Therapists and Clergy Working Together

Foreword Review — May / June 2000

Rarely has the story of those with Dissociative Identity Disorder (DID) or Multiple Personality Disorder (MPD) been presented with such compassion and clarity. Three professionals—a Jewish psychologist, Bilich, a Christian minister, Carlson and a social worker, Bonfiglio—collaborate to help bring healing to Teresa, a severely abused young woman with dissociative identity disorder, thus the title Shared Grace.

“Teresa is a thirty-five-year old divorced woman who works as a nurse in a local community hospital. She is a recovering alcohol and cocaine addict, heavily involved in a twelve-step program.” The story begins after Bilich has been seeing Teresa for some years. Slowly her life began to unfold during therapy. “As she came to trust Marion (Bilich) more, Teresa began to reveal a history of repeated violent and sadistic acts of abuse during her childhood. From her earliest memories she had been brutally physically, emotionally, and sexually abused and terrorized, first by her mother, and later by an uncle and his son.”

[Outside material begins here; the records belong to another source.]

Lemma range_loop_inv (rows : list row) (mn mx : option Z) (L : list Z) :
  match mn, mx with
  | None, None => L = []
  | Some a, Some b => a <= b /\ In a L /\ In b L /\ (forall d, In d L -> a <= d <= b)
  | _, _ => False
  end ->
  let L' := (L ++ flat_map (fun r => match row_day parseDate r with
                                     | Some d => [d] | None => [] end) rows)%list in
  match range_loop parseDate rows mn mx with
  | (None, None) => L' = []
  | (Some a, Some b) => a <= b /\ In a L' /\ In b L' /\ (forall d, In d L' -> a <= d <= b)
  | _ => False
  end.
Proof.
  revert mn mx L. induction rows as [| r rs IH]; intros mn mx L Hinv; cbn zeta.
  - simpl. rewrite app_nil_r. exact Hinv.
  - cbn [flat_map range_loop].
    destruct (falsy_str (purchase_date r)) eqn:Ef.
    + assert (Hrd : row_day parseDate r = None) by (unfold row_day; rewrite Ef; reflexivity).
      rewrite Hrd, app_nil_l. apply (IH mn mx L Hinv).
    + destruct (parseDate (purchase_date r)) as [t |] eqn:Ep.
      * assert (Hrd : row_day parseDate r = Some (isoDate t))
          by (unfold row_day; rewrite Ef, Ep; reflexivity).
        rewrite Hrd, app_assoc. apply IH.
        destruct mn as [a |], mx as [b |]; try contradiction.
        -- destruct Hinv as [Hab [Ha [Hb Hall]]].
           destruct (Z.ltb_spec (isoDate t) a), (Z.gtb_spec (isoDate t) b);
             (split; [lia | split; [| split]]);
             try (apply in_or_app; (left; assumption) || (right; left; reflexivity));
             intros d Hd; apply in_app_or in Hd; destruct Hd as [Hd | [<- | []]];
             try (apply Hall in Hd); lia.
        -- subst L. simpl. split; [lia | split; [auto | split; [auto |]]].
           intros d [<- | []]. lia.
      * assert (Hrd : row_day parseDate r = None)
          by (unfold row_day; rewrite Ef, Ep; reflexivity).
        rewrite Hrd, app_nil_l. apply (IH mn mx L Hinv).
Qed.

(** [getRowsDateRange]: both bounds are [null] exactly when no row has a
    non-empty parsable date; otherwise [min <= max], both are dates of rows,
    and every parsable row date lies between them. *)
Theorem getRowsDateRange_spec (rows : list row) :
  match getRowsDateRange parseDate rows with
  | (None, None) => forall r, In r rows -> row_day parseDate r = None
  | (Some a, Some b) =>
      a <= b /\
      (exists r, In r rows /\ row_day parseDate r = Some a) /\
      (exists r, In r rows /\ row_day parseDate r = Some b) /\
      (forall r d, In r rows -> row_day parseDate r = Some d -> a <= d <= b)
  | _ => False
  end.
Proof.
  pose proof (range_loop_inv rows None None [] eq_refl) as H. cbn zeta in H.
  rewrite app_nil_l in H. unfold getRowsDateRange.
  assert (Hin : forall d, In d (flat_map (fun r => match row_day parseDate r with
                                                   | Some d => [d] | None => [] end) rows) <->
                          exists r, In r rows /\ row_day parseDate r = Some d).
  { intros d. rewrite in_flat_map. split.
    - intros [r [Hr Hd]]. exists r. split; [exact Hr |].
      destruct (row_day parseDate r); simpl in Hd;
        [destruct Hd as [<- | []]; reflexivity | contradiction].
    - intros [r [Hr Hd]]. exists r. rewrite Hd. split; [exact Hr | left; reflexivity]. }
  destruct (range_loop parseDate rows None None) as [[a |] [b |]]; try contradiction.
  - destruct H as [Hab [Ha [Hb Hall]]].
    split; [exact Hab | split; [apply Hin, Ha | split; [apply Hin, Hb |]]].
    intros r d Hr Hd. apply Hall, Hin. exists r. auto.
  - intros r Hr. destruct (row_day parseDate r) as [d |] eqn:Hd; [| reflexivity].
    assert (Hx : In d []) by (rewrite <- H; apply Hin; exists r; auto). destruct Hx.
Qed.

End Range.

Lemma set_from_spec (acc xs : list string) :
  NoDup acc ->
  NoDup (set_from acc xs) /\ (forall t, In t (set_from acc xs) <-> In t acc \/ In t xs).
Proof.
  revert acc. induction xs as [| x xs IH]; intros acc Hacc; simpl.
  - split; [exact Hacc | tauto].
  - destruct (existsb (String.eqb x) acc) eqn:Ex.
    + apply existsb_eqb_In in Ex.
      destruct (IH acc Hacc) as [Hd Hi]. split; [exact Hd |].
      intros t. rewrite Hi. intuition congruence.
    + assert (Hn : ~ In x acc) by (rewrite <- existsb_eqb_In; congruence).
      assert (Hd' : NoDup (acc ++ [x])%list).
      { apply NoDup_app; [exact Hacc | repeat constructor; simpl; tauto |].
        intros a Ha [<- | []]. contradiction. }
      destruct (IH _ Hd') as [Hd Hi]. split; [exact Hd |].
      intros t. rewrite Hi, in_app_iff. simpl. intuition congruence.
Qed.

Lemma truthy_strings_In (l : list (option string)) (t : string) :
  In t (truthy_strings l) <-> t <> EmptyString /\ In (Some t) l.
Proof.
  induction l as [| [[| a s] |] l IH]; simpl.
  - tauto.
  - rewrite IH. intuition congruence.
  - rewrite IH. split.
    + intros [<- | [Hne Hin]]; split; auto; discriminate.
    + intros [Hne [Heq | Hin]]; [left; congruence | right; auto].
  - rewrite IH. intuition congruence.
Qed.

Lemma purchaseTypes_In (rows : list row) (t : string) :
  In t (purchaseTypes rows) <->
  t <> EmptyString /\ exists r, In r rows /\ purchase_type r = Some t.
Proof.
  unfold purchaseTypes. destruct (set_from_spec [] (truthy_strings (map purchase_type rows)))
    as [_ Hi]; [constructor |].
  rewrite Hi, truthy_strings_In, in_map_iff. simpl.
  split.
  - intros [[] | [Hne [r [Hr Hin]]]]. split; [exact Hne | exists r; auto].
  - intros [Hne [r [Hin Hr]]]. right. split; [exact Hne | exists r; auto].
Qed.

(** The purchase types offered as checkboxes: each non-empty
    [purchase_type] of the rows, each once. *)
Theorem purchaseTypes_spec (rows : list row) :
  NoDup (purchaseTypes rows) /\
  (forall t, In t (purchaseTypes rows) <->
             t <> EmptyString /\ exists r, In r rows /\ purchase_type r = Some t).
Proof.
  split; [| apply purchaseTypes_In].
  unfold purchaseTypes. apply set_from_spec. constructor.
Qed.

End ExtraDatasetFacts.

Module ExtraSelectFacts.
Import Aggregation Dataset ExtraDatasetFacts.

Section Select.
Variable parseFloat : option string -> num.
Variable parseDate : option string -> option Z.
Variable tzo : Z.

Lemma agg_sel_loop_filter (types : list string) (userId : okey) (rows : list row)
    (acc : week_map * state_map) :
  agg_sel_loop parseFloat parseDate tzo types userId rows acc =
  agg_loop parseFloat parseDate tzo userId
    (filter (fun r => typesSet_has types (purchase_type r)) rows) acc.
Proof.
  revert acc. induction rows as [| r rs IH]; intros acc; simpl; [reflexivity |].
  destruct (typesSet_has types (purchase_type r)); simpl; [| apply IH].
  destruct (agg_step parseFloat parseDate tzo userId r acc); [reflexivity | apply IH].
Qed.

Bilich, Carlson and Bonfiglio developed the “Benevolence Model” which enable them to work toward the common goal of integration and health for Teresa. This Benevolence Model is characterized by healing images of God and develops around six principles: God is love, God loves us, God’s love is unconditional, God’s forgiveness is always available to us, we are called to love God, ourselves and others and that we were created to be in relationship with each other. They worked with a set of basic assumptions about therapy that included an emphasis on healing rather than cure, healing being a process, stressing the importance of relationship in the healing process, stressing the importance of love in the healing relationship, some degree of mutuality being present in a successful therapy relationship and the importance of the spiritual dimension in the healing process.

The definition of terms and assumptions is written in language that both therapists and ministers can understand. All those in a relationship with a multiple personality disorder person will find this book essential to their education and understanding. The resource sections included in the various appendices are so complete and varied that they are as valuable as the book itself.